▶ _What this task involves_: Both the line containing "- A JavaScript [Map]" and the line containing "message or yields" belong to the span. Output exactly that span from the listing below, and nothing outside it.

▶ _Material for this exercise_:
####################
(** * Agentic MentorLoop (TypeScript): a shallow embedding of the agent loop

    The development follows the TypeScript sources of the example:
    - [rag/tips.ts]            (class [TipsRAG])
    - [tools/ragTips.ts]       (class [MentorTips])
    - [tools/csvPulse.ts]      (class [EngagementPulse])
    - [tools/composeNudge.ts]  (class [ComposeNudge])
    - [brain/deterministic.ts] (class [DeterministicBrain])
    - [brain/index.ts]         (class [Brain])
    - [brain/providers/*.ts]   (classes [OpenAIProvider], [OllamaProvider])
    - [cli.ts]                 (function [main]: the command line, the
                                agent loop, the output)

    Conventions of the embedding.
    - A JavaScript string is a [string] of 8-bit characters, which stand
      for the characters U+0000 to U+00FF: [toLowerCase] changes the
      letters A-Z and the capital letters U+00C0 to U+00DE, the class [\w]
      is [A-Za-z0-9_], and white space (the class [\s], [trim], [parseInt])
      is U+0009 to U+000D, the space and U+00A0.  Characters beyond U+00FF
      are outside the embedding; among them are U+212A and U+0130, which
      [toLowerCase] turns into ASCII letters, and further white space.
      Properties that depend on letter case are stated for ASCII text.
    - A JavaScript [Map] is an association list kept in insertion order
      (module [JSMap]), since [forEach] visits entries in that order.
    - Counts, lengths and day numbers are integers ([N], [Z]); a JavaScript
      number holds every integer below 2^53 exactly, so sums and products
      of counts are computed in [N].  The similarity score itself is a
      binary64 value ([spec_float] with the operations [SFdiv], [SFmul],
      [SFsqrt] of the standard library at precision 53), rounded as
      IEEE 754 prescribes.
    - Files are read by the data-access layer: a load either fails with a
      message or yields the typed records in file order ([Load]).  The time
      stamp of a check-in is the number of milliseconds that
      [new Date(timestamp)] holds, for a valid date.
    - [new Date()] and [Math.random()] are inputs of the functions that
      call them; [brain.think] is asynchronous and may ask a language
      model, so the loop takes the decision it returned as an input, and
      [main] runs it with the deterministic brain.  [main_with] runs it
      with the brain that the configuration selects; the end of the
      exchange with a provider (a rejection, or the content of the reply)
      is an input.  Messages written to the error stream are left out. *)

From Stdlib Require Import ZArith NArith PArith List String Ascii Bool Lia.
From Stdlib Require Import Permutation Sorted DecimalString DecimalPos.
From Stdlib Require Import Floats.SpecFloat.
Import ListNotations.

Local Open Scope list_scope.
Local Open Scope string_scope.

(** ** JavaScript strings *)

Module JS.

Definition code (c : ascii) : N := N_of_ascii c.

Definition is_upper (c : ascii) : bool := ((65 <=? code c) && (code c <=? 90))%N.
Definition is_lower (c : ascii) : bool := ((97 <=? code c) && (code c <=? 122))%N.
Definition is_digit (c : ascii) : bool := ((48 <=? code c) && (code c <=? 57))%N.

(** [\w] *)
Definition is_word (c : ascii) : bool :=
  is_upper c || is_lower c || is_digit c || (code c =? 95)%N.

(** [\s], and the white space of [trim] and [parseInt]: the characters
    U+0009 to U+000D, the space and the no-break space U+00A0. *)
Definition is_space (c : ascii) : bool :=
  ((9 <=? code c) && (code c <=? 13) || (code c =? 32) || (code c =? 160))%N.

(** The capital letters U+00C0 to U+00DE; U+00D7 is the multiplication
    sign. *)
Definition is_upper_latin1 (c : ascii) : bool :=
  ((192 <=? code c) && (code c <=? 222) && negb (code c =? 215))%N.

(** The lower-case form of a character: the letters A to Z and the
    capital letters U+00C0 to U+00DE have theirs 32 places on. *)
Definition lower_char (c : ascii) : ascii :=
  if is_upper c || is_upper_latin1 c then ascii_of_N (code c + 32) else c.

(** [s.toLowerCase()] *)
Fixpoint toLowerCase (s : string) : string :=
  match s with
  | EmptyString => EmptyString
  | String c r => String (lower_char c) (toLowerCase r)
  end.

(** The characters U+0000 to U+007F. *)
Definition is_ascii (c : ascii) : bool := (code c <? 128)%N.

(** [s.startsWith(p)] *)
Definition startsWith (s p : string) : bool := String.prefix p s.

(** [s.includes(p)] *)
Fixpoint includes (s p : string) : bool :=
  String.prefix p s ||
  match s with
  | EmptyString => false
  | String _ r => includes r p
  end.

(** [s.substring(n)] *)
Fixpoint substring_from (n : nat) (s : string) : string :=
  match n, s with
  | O, _ => s
  | S n', EmptyString => EmptyString
  | S n', String _ r => substring_from n' r
  end.

(** [s.split(sep)] for a one-character separator. *)
Fixpoint split_char (sep : ascii) (s : string) : list string :=
  match s with
  | EmptyString => [EmptyString]
  | String c r =>
      if Ascii.eqb c sep then EmptyString :: split_char sep r
      else match split_char sep r with
           | [] => [String c EmptyString]
           | w :: ws => String c w :: ws
           end
  end.

(** [s.split(/[...]+/)]: the pieces between maximal runs of separator
    characters; a leading or trailing run leaves an empty piece, as in
    JavaScript. *)
Fixpoint split_runs_aux (sep : ascii -> bool) (in_gap : bool) (s : string)
  : list string :=
  match s with
  | EmptyString => [EmptyString]
  | String c r =>
      if sep c then
        if in_gap then split_runs_aux sep true r
        else EmptyString :: split_runs_aux sep true r
      else match split_runs_aux sep false r with
           | [] => [String c EmptyString]
           | w :: ws => String c w :: ws
           end
  end.

Definition split_runs (sep : ascii -> bool) (s : string) : list string :=
  split_runs_aux sep false s.

(** [s.split(/\s+/)] *)
Definition split_ws (s : string) : list string := split_runs is_space s.

Definition nonempty (s : string) : bool :=
  match s with EmptyString => false | _ => true end.

(** [s.replace(/[^\w\s]/g, ' ')] *)
Fixpoint strip_punctuation (s : string) : string :=
  match s with
  | EmptyString => EmptyString
  | String c r =>
      String (if is_word c || is_space c then c else " "%char)
             (strip_punctuation r)
  end.

(** [s.trim()] *)
Fixpoint trimStart (s : string) : string :=
  match s with
  | String c r => if is_space c then trimStart r else s
  | EmptyString => EmptyString
  end.

Fixpoint trimEnd (s : string) : string :=
  match s with
  | EmptyString => EmptyString
  | String c r =>
      match trimEnd r with
      | EmptyString => if is_space c then EmptyString else String c EmptyString
      | r' => String c r'
      end
  end.

Definition trim (s : string) : string := trimEnd (trimStart s).

(** [s.replace(p, r)] with a string pattern: the first occurrence only. *)
Fixpoint replace_first (p r s : string) : string :=
  if String.prefix p s then r ++ substring_from (String.length p) s
  else match s with
       | EmptyString => EmptyString
       | String c s' => String c (replace_first p r s')
       end.

(** [parts.join(sep)] *)
Fixpoint join (sep : string) (parts : list string) : string :=
  match parts with
  | [] => EmptyString
  | [p] => p
  | p :: ps => p ++ sep ++ join sep ps
  end.

(** Decimal rendering of an integer, as a template literal prints it. *)
Definition show_Z (z : Z) : string := NilZero.string_of_int (Z.to_int z).
Definition show_N (n : N) : string := show_Z (Z.of_N n).

(** [parseInt] of a non-empty run of decimal digits. *)
Fixpoint parse_digits (acc : N) (s : string) : N :=
  match s with
  | EmptyString => acc
  | String c r => parse_digits (acc * 10 + (code c - 48)) r
  end.

(** The longest prefix of characters satisfying [p], and the rest. *)
Fixpoint span (p : ascii -> bool) (s : string) : string * string :=
  match s with
  | EmptyString => (EmptyString, EmptyString)
  | String c r =>
      if p c then let '(a, b) := span p r in (String c a, b)
      else (EmptyString, s)
  end.

(** [arr.slice(0, end)]: a negative [end] counts from the end of the array. *)
Definition slice0 {A} (l : list A) (e : Z) : list A :=
  if (e <? 0)%Z then firstn (Z.to_nat (Z.of_nat (List.length l) + e)) l
  else firstn (Z.to_nat e) l.

(** [arr.slice(-n)] for a positive [n]: the last [n] elements. *)
Definition slice_last {A} (n : nat) (l : list A) : list A :=
  skipn (List.length l - n) l.

(** The value of a hexadecimal digit. *)
Definition hex_value (c : ascii) : option N :=
  if is_digit c then Some (code c - 48)%N
  else if ((97 <=? code c) && (code c <=? 102))%N then Some (code c - 87)%N
  else if ((65 <=? code c) && (code c <=? 70))%N then Some (code c - 55)%N
  else None.

Definition is_hex (c : ascii) : bool :=
  match hex_value c with Some _ => true | None => false end.

Fixpoint parse_hex (acc : N) (s : string) : N :=
  match s with
  | EmptyString => acc
  | String c r =>
      parse_hex (acc * 16 + match hex_value c with Some d => d | None => 0 end) r
  end.
(** A negative count does the same. *)
Example negative_count_is_saved :
  trace (configquestions {| id := 42 |} (world0 ∅ [Some (text_msg "-3")])).2 =
  [CtxSend "How many questions do you have?";
   DbSet "config" [("questions", PList []); ("move_to", PStr "42")];
   CtxSend "Saved"].
Proof. vm_compute. reflexivity. Qed.

(** Count 2, first answer empty. *)
Lemma empty_question_aborts_witness :
  let w := sample_world "42" [Some (text_msg "2"); Some (text_msg "")] in
  configquestions {| id := 7 |} w =
  (Ok tt,
   with_inbox []
     (emits [CtxSend "How many questions do you have?";
             CtxSend "What's question #1?";
             CtxSend "Question must be text-only."] w)).
Proof.
  intros w.
  apply (proj1 (empty_question_aborts {| id := 7 |})
           (text_msg "2") 2 [] (text_msg "") [] w).
  - reflexivity.
  - reflexivity.
  - simpl. unfold range_len. lia.
  - constructor.
  - reflexivity.
Defined.

(** [configoutro] on a configuration with questions. *)
Lemma config_write_is_a_merge_witness :
  let w := world0 (one_db (config_doc two_questions "42")) [Some (text_msg "Bye.")] in
  ∃ doc', db (configoutro {| id := 43 |} w).2 !! "config" = Some doc'
    ∧ doc' !! "questions" = Some (PList two_questions)
    ∧ doc' !! "outro" = Some (PStr "Bye.")
    ∧ doc' !! "move_to" = Some (PStr "43").
Proof.
  intros w.
  apply (proj2 (proj2 (proj2 (config_write_is_a_merge {| id := 43 |} w)))
           (text_msg "Bye.") [] (config_doc two_questions "42") (PList two_questions)).
  - reflexivity.
  - discriminate.
  - vm_compute. reflexivity.
  - vm_compute. reflexivity.
Defined.

(** An empty list of questions. *)
Lemma no_questions_is_a_no_op_witness :
  let w := world0 (one_db (config_doc [] "42")) [Some (text_msg "Ann")] in
  on_thread_ready bot_user 7 1000 channels w = (Ok tt, w).
Proof.
  intros w. apply no_questions_is_a_no_op. right.
  exists (config_doc [] "42"). split; [reflexivity|]. right. reflexivity.
Defined.

(** ** The primitives at sample inputs *)

Example strip_blank_text : Py.strip "  " = "".
Proof. reflexivity. Qed.

Example strip_text : Py.strip "  a b  " = "a b".
Proof. reflexivity. Qed.

Example int_abc : Py.int "abc" = None.
Proof. reflexivity. Qed.

Example int_padded : Py.int " -1_2 " = Some (-12).
Proof. reflexivity. Qed.

Example int_trailing_underscore : Py.int "12_" = None.
Proof. reflexivity. Qed.

Example int_fraction : Py.int "1.5" = None.
Proof. reflexivity. Qed.

Example str_negative : Py.str (-120) = "-120".
Proof. reflexivity. Qed.

Example str_zero : Py.str 0 = "0".
Proof. reflexivity. Qed.

(** ** More on the answer and the record *)

Lemma append_nonempty (s t : string) : s ≠ "" → s +:+ t ≠ "".
Proof. by destruct s. Qed.

Lemma attachment_fold_nonempty (atts : list attachment) : ∀ acc,
  acc ≠ "" → foldl (fun acc a => acc +:+ attachment_line a) acc atts ≠ "".
Proof.
  induction atts as [|a atts IH]; intros acc Hacc; [done|].
  simpl. apply IH. by apply append_nonempty.
Qed.

(** X1: the answer derived from a reply is never the empty text,
    whatever the reply's text and attachments. *)
Theorem answer_never_empty (m : message) : answer_of m ≠ "".
Proof.
  unfold answer_of.
  assert ((if Py.bool_str (Py.strip (content m)) then content m else no_content)
          ≠ "") as Hbase.
  { destruct (Py.bool_str (Py.strip (content m))) eqn:Hs; [|done].
    intros He. rewrite He in Hs. discriminate. }
  destruct (attachments m) as [|a atts]; [done|].
  apply attachment_fold_nonempty. by apply append_nonempty.
Qed.

Lemma dict_set_keys (d : dict) k v :
  keys (dict_set d k v) = if decide (k ∈ keys d) then keys d else keys d ++ [k].
Proof.
  case_decide as Hk.
  - by apply dict_set_keys_present.
  - rewrite dict_set_fresh by done. unfold keys. by rewrite fmap_app.
Qed.

Lemma record_of_keys_from (qs : list string) : ∀ (ms : list message) (d : dict),
  length ms = length qs →
  keys (record_of (zip qs ms) d) =
  keys d ++ filter (fun q => q ∉ keys d) (distinct qs).
Proof.
  induction qs as [|q qs IH]; intros [|m ms] d Hlen; try discriminate Hlen.
  - simpl. by rewrite app_nil_r.
  - injection Hlen as Hlen. unfold record_of in *. simpl.
    rewrite IH by done. rewrite dict_set_keys.
    destruct (decide (q ∈ keys d)) as [Hin|Hnin].
    + rewrite filter_cons_False by (by intros ?). f_equal.
      rewrite list_filter_filter. apply list_filter_iff.
      intros x. split; [|tauto]. intros Hx. split; [done|]. by intros ->.
    + rewrite filter_cons_True by done. rewrite <- app_assoc. simpl. do 2 f_equal.
      rewrite list_filter_filter. apply list_filter_iff.
      intros x. rewrite elem_of_app, list_elem_of_singleton. tauto.
Qed.

Lemma record_of_keys_distinct (qs : list string) (ms : list message) :
  length ms = length qs →
  keys (record_of (zip qs ms) []) = distinct qs
  ∧ NoDup (keys (record_of (zip qs ms) [])).
Proof.
  intros Hlen. rewrite record_of_keys_from by done.
  assert (∀ l : list string,
            filter (fun q => q ∉ keys ([] : dict)) l = l) as Hall.
  { induction l as [|x l IH]; [done|].
    rewrite filter_cons_True by apply not_elem_of_nil. by rewrite IH. }
  rewrite Hall. simpl. split; [done|]. clear.
  induction qs as [|q qs IH]; simpl; [constructor|].
  apply NoDup_cons. split.
  - rewrite list_elem_of_filter. tauto.
  - by apply NoDup_filter.
Qed.
Lemma attach_present (d g : string) (s : scene) :
  mem d (chain s g) = true -> attach d g s = s.
Proof. unfold attach. now intros ->. Qed.

(** Nothing is missing on a mesh that has the whole stack. *)
Lemma copy_deformers_all_present (s : scene) (mesh : string) (deformers : stack)
    (types : list string) :
  stack_applied s mesh deformers ->
  run maya (copy_deformers mesh "" types (List.map fst deformers)) s = Returned (([], []), s).
Proof.
  intros (Hne & Hmesh & Hall). unfold copy_deformers.
  destruct (List.map fst deformers) as [|k ks] eqn:Hkeys.
  { destruct deformers; [now destruct Hne | discriminate]. }
  cbn [bind]. rewrite <- Hkeys in *. clear Hkeys k ks.
  apply run_for_fold_fixed. intros key Hkey. unfold copy_entry.
  apply List.in_rev in Hkey.
  rewrite List.Forall_forall in Hall.
  destruct (Hall key Hkey) as (names & Hexp & Hnames).
  rewrite run_bind, run_lift, Hexp.
  apply run_for_fold_fixed. intros name Hname.
  rewrite List.Forall_forall in Hnames. destruct (Hnames name Hname) as [Hex Hmem].
  simpl. rewrite Hex. simpl. rewrite Hex, Hmesh. simpl.
  now rewrite attach_present.
Qed.

Lemma create_mesh_deformers_all_present (cfg : config) (s : scene) (mesh : string)
    (deformers : stack) (deformer_type : local) :
  stack_applied s mesh deformers ->
  run maya (create_mesh_deformers cfg deformers deformer_type mesh) s
    = Returned (deformer_type, s)
  /\ Forall (fun e => queries e = true \/ attaches e = true)
            (trace maya (create_mesh_deformers cfg deformers deformer_type mesh) s).
Proof.
  intros Happlied. unfold create_mesh_deformers.
  rewrite run_bind, trace_bind, (copy_deformers_all_present s mesh deformers _ Happlied).
  split; [reflexivity|]. simpl. rewrite app_nil_r.
  apply trace_issues_only, copy_deformers_reads_and_attaches.
Qed.
(** A call that returns appends to the event log exactly the events
    of [eventsOf]: one event for [createSwitch], [checkin],
    [storeData], [trigger], [cancel] and [updateBeneficiary], with the
    identifier, addresses and block of the call, and nothing for
    [storeDecryptionKey], [updateInterval] and the reads. *)
Theorem events_of_call (env : Env) (c : Call) (σ : State) (r : RetVal)
    (σ' : State) :
  exec env c σ = Ok (r, σ') →
  events σ' = events σ ++ eventsOf env c σ.
Proof.
  intros Hexec. apply exec_Ok_inv in Hexec.
  destruct c; cbn [eventsOf];
    try (subst σ'; by rewrite app_nil_r);
    destruct Hexec as (q & Hop & ->).
  - apply createSwitch_inv in Hop. cbv zeta in Hop.
    destruct Hop as (_ & _ & _ & _ & ->). cbn [snd].
    by rewrite events_emitEvent.
  - apply checkin_inv in Hop. destruct Hop as (_ & _ & _ & ->). cbn [snd].
    by rewrite events_emitEvent.
  - apply storeData_inv in Hop.
    destruct Hop as (_ & _ & _ & _ & st1 & _ & ->). cbn [snd].
    by rewrite events_emitEvent.
  - apply storeDecryptionKey_inv in Hop.
    destruct Hop as (_ & st1 & _ & ->). cbn [snd].
    by rewrite events_withStorage, app_nil_r.
  - apply trigger_inv in Hop. cbv zeta in Hop.
    destruct Hop as (_ & _ & _ & _ & ->). cbn [snd].
    rewrite events_emitEvent. do 3 f_equal.
    unfold loadSwitchBeneficiary. apply getAddress_unchanged; [done|].
    solve_unchanged.
  - apply cancel_inv in Hop. cbv zeta in Hop.
    destruct Hop as (_ & _ & _ & _ & _ & ->). cbn [snd].
    by rewrite events_emitEvent.
  - apply updateBeneficiary_inv in Hop. destruct Hop as (_ & ->). cbn [snd].
    by rewrite events_emitEvent.
  - apply updateInterval_inv in Hop. destruct Hop as (_ & ->). cbn [snd].
    by rewrite events_withStorage, app_nil_r.
Qed.

Lemma events_of_call_witness :
  events (run lifeCalls createdState)
  = [SwitchCreatedEvent 1 alice bob; CheckedInEvent 1 100;
     DataStoredEvent 1 0; DataStoredEvent 1 2;
     SwitchTriggeredEvent 1 bob 111; SwitchCancelledEvent 1 115].
Proof.
  set (σ4 := run (take 4 lifeCalls) createdState).
  destruct (exec (envAt alice 115) (Cancel 1) σ4) as [[r σ']|] eqn:Hexec;
    [|by vm_compute in Hexec].
  pose proof (events_of_call _ _ _ _ _ Hexec) as Hev.
  assert (run lifeCalls createdState = σ').
  { change lifeCalls
      with (take 4 lifeCalls ++ [(envAt alice 115, Cancel 1)]).
    rewrite run_app. fold σ4. unfold run, fold_left, step. cbn [fst snd].
    by rewrite Hexec. }
  subst σ'. rewrite Hev. by vm_compute.
Defined.

(** A new interval takes effect from the last check-in on:
    [updateInterval] stores the interval and leaves the last check-in
    where it was, so the deadline becomes last check-in plus the new
    interval. *)
Theorem updateInterval_keeps_clock (env : Env) (id i : N) (σ σ' : State) :
  updateInterval env id i σ = Ok (true, σ') →
  i < 2 ^ 256 →
  let lastCheck := loadSwitchLastCheckin id (storage σ) in
  loadSwitchInterval id (storage σ') = i
  ∧ loadSwitchLastCheckin id (storage σ') = lastCheck
  ∧ ∀ env', lastCheck + i < 2 ^ 256 →
            isExpired env' id σ' = Ok (lastCheck + i <? block_numberU256 env').
Proof.
  intros Hop Hi lastCheck. subst lastCheck.
  apply updateInterval_inv in Hop. destruct Hop as (Hex & Heq).
  apply pair_eq in Heq. destruct Heq as [_ Hσ]. subst σ'.
  rewrite storage_withStorage.
  assert (loadSwitchInterval id (storeSwitchInterval id i (storage σ)) = i)
    as Hiv.
  { unfold loadSwitchInterval, storeSwitchInterval.
    rewrite getU256_setU256_same. by apply mod_u256_small. }
  assert (loadSwitchLastCheckin id (storeSwitchInterval id i (storage σ))
          = loadSwitchLastCheckin id (storage σ)) as Hlc.
  { unfold loadSwitchLastCheckin. apply getU256_unchanged; [done|].
    solve_unchanged. }
  assert (nextSwitchId_value (storeSwitchInterval id i (storage σ))
          = nextSwitchId_value (storage σ)) as Hn.
  { apply nextSwitchId_unchanged. solve_unchanged. }
  split; [exact Hiv|]. split; [exact Hlc|].
  intros env' Hfit. rewrite isExpired_eq.
  - rewrite storage_withStorage, Hiv, Hlc.
    rewrite SafeMath_add_Ok by done. by rbind.
  - rewrite storage_withStorage. destruct Hex. split; [done|by rewrite Hn].
Qed.

Lemma updateInterval_keeps_clock_witness :
  ∃ σ',
    updateInterval (envAt alice 99) 1 2 createdState = Ok (true, σ')
    ∧ isExpired (envAt carol 99) 1 createdState = Ok false
    ∧ isExpired (envAt carol 99) 1 σ' = Ok true.
Proof.
  destruct (updateInterval (envAt alice 99) 1 2 createdState)
    as [[ok σ']|] eqn:Hop; [|by vm_compute in Hop].
  assert (ok = true) as -> by (vm_compute in Hop; congruence).
  exists σ'. split; [done|]. split; [by vm_compute|].
  destruct (updateInterval_keeps_clock _ _ _ _ _ Hop) as (_ & _ & H);
    [by vm_compute|].
  rewrite H by (by vm_compute). by vm_compute.
Defined.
####################
▶ _Output of the exercise_:
    - A JavaScript [Map] is an association list kept in insertion order
      (module [JSMap]), since [forEach] visits entries in that order.
    - Counts, lengths and day numbers are integers ([N], [Z]); a JavaScript
      number holds every integer below 2^53 exactly, so sums and products
      of counts are computed in [N].  The similarity score itself is a
      binary64 value ([spec_float] with the operations [SFdiv], [SFmul],
      [SFsqrt] of the standard library at precision 53), rounded as
      IEEE 754 prescribes.
    - Files are read by the data-access layer: a load either fails with a
      message or yields the typed records in file order ([Load]).  The time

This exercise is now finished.